Associate Professor Colin Rhinesmith Named 2021 Outstanding Information Science Teacher

Recognized for his dedication to students, Associate Professor Colin Rhinesmith has been named the 2021 winner of the Association for Information Science and Technology (ASIS&T) Outstanding Information Science Teacher Award.

"Since his arrival at Simmons in 2016, Colin has demonstrated his dedication to SLIS students and to fostering a safe environment for the challenging and vital discussions that Social Informatics can inspire,” says School of Library and Information Science (SLIS) Director Sanda Erdelez.

His students agree. Alessandra Seiter ’19MS says of her experience in his classroom, “I felt able and encouraged to grapple with the transformative potential of libraries in society…he acts as a conversational facilitator as much as a communicator of knowledge.”

Lena Gluck ’18MS made note of his incorporation of social issues in library and information science (LIS) coursework. “Rather than hiding behind a claim to ‘neutrality’ which serves only current power structures, Professor Rhinesmith consistently encouraged students to explore the complex tangle of power relations in every area of LIS. His courses delved into the uncomfortable realities of our work, requiring us to actively contend with our roles within the institutional white supremacy of our profession.”

Similarly, Teddy Schneider ’20MS appreciated the diverse points of view reflected in the assigned materials and the effort Rhinesmith made to create a safe space for discussion.

“Talking about social justice topics in the field of information science can be difficult waters to navigate,” says Schneider. “He makes the boundaries of his classroom clear from the beginning, and his students are effectively supported in their learning as a result.”

Gluck was also impressed by Rhinesmith’s willingness and ability to change course to meet the needs of a particular class best. “His willingness to interrogate his own practices, change, and adapt based on new information created a respectful and collaborative space that always made me feel my insight was genuinely valued.”

The value Rhinesmith places on student insight extend beyond the classroom, as demonstrated by his involvement of students on his research projects.

“At my expression of interest in his groundbreaking work on broadband-based community empowerment, he invited me onto his grant-funded hotspot lending pilot programs as a graduate research assistant,” says Seiter. “He encouraged me to ask questions and proactively sought out my thoughts on research findings, clearly invested in the intellectual contributions as much as in my raw labor.”
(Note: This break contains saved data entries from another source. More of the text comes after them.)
Lemma prepare_one_row host step es out dn e :
  Sched.out_repr step es out -> NoDup (Sched.e_rid <$> es) -> e ∈ es -> row_ok host e ->
  Sched.e_rid e ∉ Sched.e_rid <$> dn ->
  prepare_one out host (batch_of dn) (Sched.e_rid e, Sched.e_n e) = batch_of (dn ++ [e]).
Proof.
  intros (_&_&_&_&_&_&_&_&Hca&Hqs&Hqe&Hsp) Hnd He (Hreq&Hn&Hq0&Hmode) Hf.
  unfold prepare_one. rewrite (proj2 (Z.leb_gt _ _)) by lia. rewrite Hreq, Hca, Hqs, Hqe, Hsp.
  rewrite !(Sched.dget_col _ es e Hnd He).
  cbn [from_option]. unfold id, batch_of. cbn [ib_req_ids ib_num_scheduled ib_num_computed ib_token_ids ib_query_start ib_query_end ib_is_prompt].
  assert (Hplen : prompt_len (Sched.e_req e) = zlen (prompt_token_ids (Sched.e_req e))) by done.
  destruct Hmode as [(Hm&Hc&Hle)|(Hm&Hn1&Hge)].
  - rewrite (proj2 (Z.ltb_lt _ _)) by lia. rewrite Z.min_r by lia.
    rewrite fmap_app, <- !Sched.col_snoc by done. unfold row_tokens. rewrite Hm. done.
  - rewrite (proj2 (Z.ltb_ge _ _)) by lia.
    rewrite fmap_app, <- !Sched.col_snoc by done. unfold row_tokens. rewrite Hm. simpl.
    unfold id, py_take. destruct (Z.max 0 _ <? 0); by rewrite take_nil.
Qed.

Lemma prepare_inputs_rows host step es out :
  Sched.out_repr step es out -> NoDup (Sched.e_rid <$> es) -> Forall (row_ok host) es ->
  foldl (prepare_one out host) empty_batch (num_scheduled_tokens out) = batch_of es.
Proof.
  intros Hout Hnd Hrow. assert (Hnum : num_scheduled_tokens out = Sched.col Sched.e_n es) by apply Hout.
  rewrite Hnum. change empty_batch with (batch_of []).
  enough (Hgen : forall todo dn, es = dn ++ todo ->
    foldl (prepare_one out host) (batch_of dn) (Sched.col Sched.e_n todo) = batch_of (dn ++ todo))
    by by apply (Hgen es []).
  induction todo as [|e todo IH]; intros dn He; [by rewrite app_nil_r|].
  assert (Hin : e ∈ es) by (rewrite He; set_solver). rewrite Forall_forall in Hrow.
  change (Sched.col Sched.e_n (e :: todo)) with ((Sched.e_rid e, Sched.e_n e) :: Sched.col Sched.e_n todo).
  cbn [foldl]. rewrite (prepare_one_row host step es out dn e Hout Hnd Hin (Hrow e Hin)).
  - rewrite IH by by rewrite <- app_assoc. by rewrite <- app_assoc.
  - rewrite He, fmap_app in Hnd. apply NoDup_app in Hnd as (_&Hd&_). intros Hx. apply (Hd _ Hx). left.
Qed.

Lemma length_py_take {A} k (l : list A) : 0 <= k -> k <= zlen l -> zlen (py_take k l) = k.
Proof. intros. rewrite py_take_nonneg, length_take by lia. lia. Qed.

Lemma row_tokens_length host e : row_ok host e -> zlen (row_tokens e) = Sched.e_qs e + Sched.e_n e.
Proof.
  intros (_&Hn&Hq&Hmode). unfold row_tokens. destruct Hmode as [(->&Hc&Hle)|(->&_)]; simpl.
  - apply length_py_take; [lia|]. rewrite Hc. exact Hle.
  - unfold gen_tokens. rewrite app_nil_r. apply length_py_take; [lia|]. case_match; zbool; [|lia].
    rewrite length_app, Nat2Z.inj_add, length_fill by lia. lia.
Qed.

Lemma batch_row_wf host step es out h :
  Sched.out_repr step es out -> NoDup (Sched.e_rid <$> es) -> Forall (row_ok host) es ->
  slots_fit (write_set out) h ->
  Forall (row_wf (batch_of es) (slot_mapping_by_req h)) (Sched.e_rid <$> es).
Proof.
  intros (_&_&_&_&_&_&Hw&_) Hnd Hrow Hfit. apply Forall_fmap, Forall_forall. intros e He.
  rewrite Forall_forall in Hrow. specialize (Hrow e He). pose proof (row_tokens_length _ _ Hrow) as Hlen.
  destruct Hrow as (_&Hn&Hq&_).
  exists (Sched.e_qs e), (Sched.e_qs e + Sched.e_n e), (row_tokens e). simpl.
  rewrite !(Sched.dget_col _ es e Hnd He).
  split_and!; try done; try lia. intros sl Hsl.
  assert (Hio : Sched.e_write e ∈ write_set out) by (rewrite Hw; by apply list_elem_of_fmap_2).
  rewrite (Hfit ltac:(rewrite Hw, <- list_fmap_compose; exact Hnd) (Sched.e_write e) sl Hio); simpl; [lia|lia|done].
Qed.

Lemma batch_total host es : NoDup (Sched.e_rid <$> es) -> Forall (row_ok host) es ->
  total (batch_of es) (Sched.e_rid <$> es) = zsum (Sched.e_n <$> es).
Proof.
  intros Hnd Hrow. unfold total. f_equal. rewrite <- list_fmap_compose. apply list_fmap_ext.
  intros i e He. apply list_elem_of_lookup_2 in He. unfold compose, rlen, rqe, rqs. simpl.
  rewrite !(Sched.dget_col _ es e Hnd He).
  simpl. lia.
Qed.

Lemma seq_lens_total (es : list Sched.entry) rids : NoDup (Sched.e_rid <$> es) ->
  rids ⊆ Sched.e_rid <$> es -> forall d, exists d', seq_lens_of (batch_of es) rids d = Ok d'.
Proof.
  intros Hnd. induction rids as [|rid rids IH]; intros Hsub d; simpl; [eauto|].
  assert (Hin : rid ∈ Sched.e_rid <$> es) by set_solver. apply list_elem_of_fmap in Hin as (e&->&He).
  unfold get_key. simpl. rewrite (Sched.dget_col (fun e => Sched.e_qs e + Sched.e_n e) es e Hnd He). simpl.
  apply IH. set_solver.
Qed.

(** The mock runner with its fixed-size buffers. *)
Definition runner_inv (r : ModelRunner) : Prop :=
  mr_backend r = "mock" /\ buffers_wf (mr_buffers r) /\
  max_num_reqs (mr_buffers r) = 64 /\ max_num_tokens (mr_buffers r) = 8192.

Lemma execute_ok rl out h reqs r :
  max_running_reqs rl <= 64 -> max_num_scheduled_tokens rl <= 8192 ->
  runner_inv r -> step_pre rl out h reqs ->
  exists r' ro, run_execute_model out h reqs r = (r', Ok ro) /\ runner_inv r'.
Proof.
  intros Hreqs Htoks (Hb&Hwf&Hmr&Hmt) (Hst&Hfit&es&Hout&Hnd&Hrow&Hsum&Hlen).
  unfold run_execute_model. rewrite Hst, Z.eqb_refl. simpl.
  unfold execute_prepared, prepare_inputs. rewrite (prepare_inputs_rows _ _ _ _ Hout Hnd Hrow).
  destruct (seq_lens_total es (Sched.e_rid <$> es) Hnd ltac:(done) []) as [sl Hsl].
  destruct (materialize_ok (batch_of es) (slot_mapping_by_req h) (mr_buffers r) Hwf) as (b&E&Hlo&Hbwf).
  - simpl. by eapply batch_row_wf.
  - simpl. rewrite length_fmap. lia.
  - simpl. rewrite (batch_total reqs) by done. lia.
  - unfold mbind, M_bind, prepare_attn, mbind, M_bind, lift. simpl. rewrite Hsl.
    unfold fill_buffers. simpl. rewrite E. rewrite Hb. simpl.
    eexists _, _. split; [reflexivity|]. destruct (lo_max _ _ _ _ Hlo) as [Hm1 Hm2].
    unfold runner_inv. simpl. split_and!; congruence || done.
Qed.

#[export] Instance reliable (rl : RoleConfig)
    (Hreqs : max_running_reqs rl <= 64) (Htoks : max_num_scheduled_tokens rl <= 8192) :
  ReliableExecutor ModelRunner rl.
Proof.
  refine (Build_ReliableExecutor ModelRunner executor rl runner_inv _ _).
  - intros out h reqs x Hx Hp. by apply (execute_ok rl).
  - done.
Defined.

End Runner.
In 2019, Rhinesmith traveled with two graduate students to present a segment of their research at the 17th Community Informatics Research Network Conference at the Monash University Centre in Prato, Italy.

As his students will attest, his approach to teaching can be transformational, and his support extends beyond time spent in the classroom. “Dr. Rhinesmith’s dynamic approach to teaching and generous support of students makes him especially deserving of this award,” says Erdelez.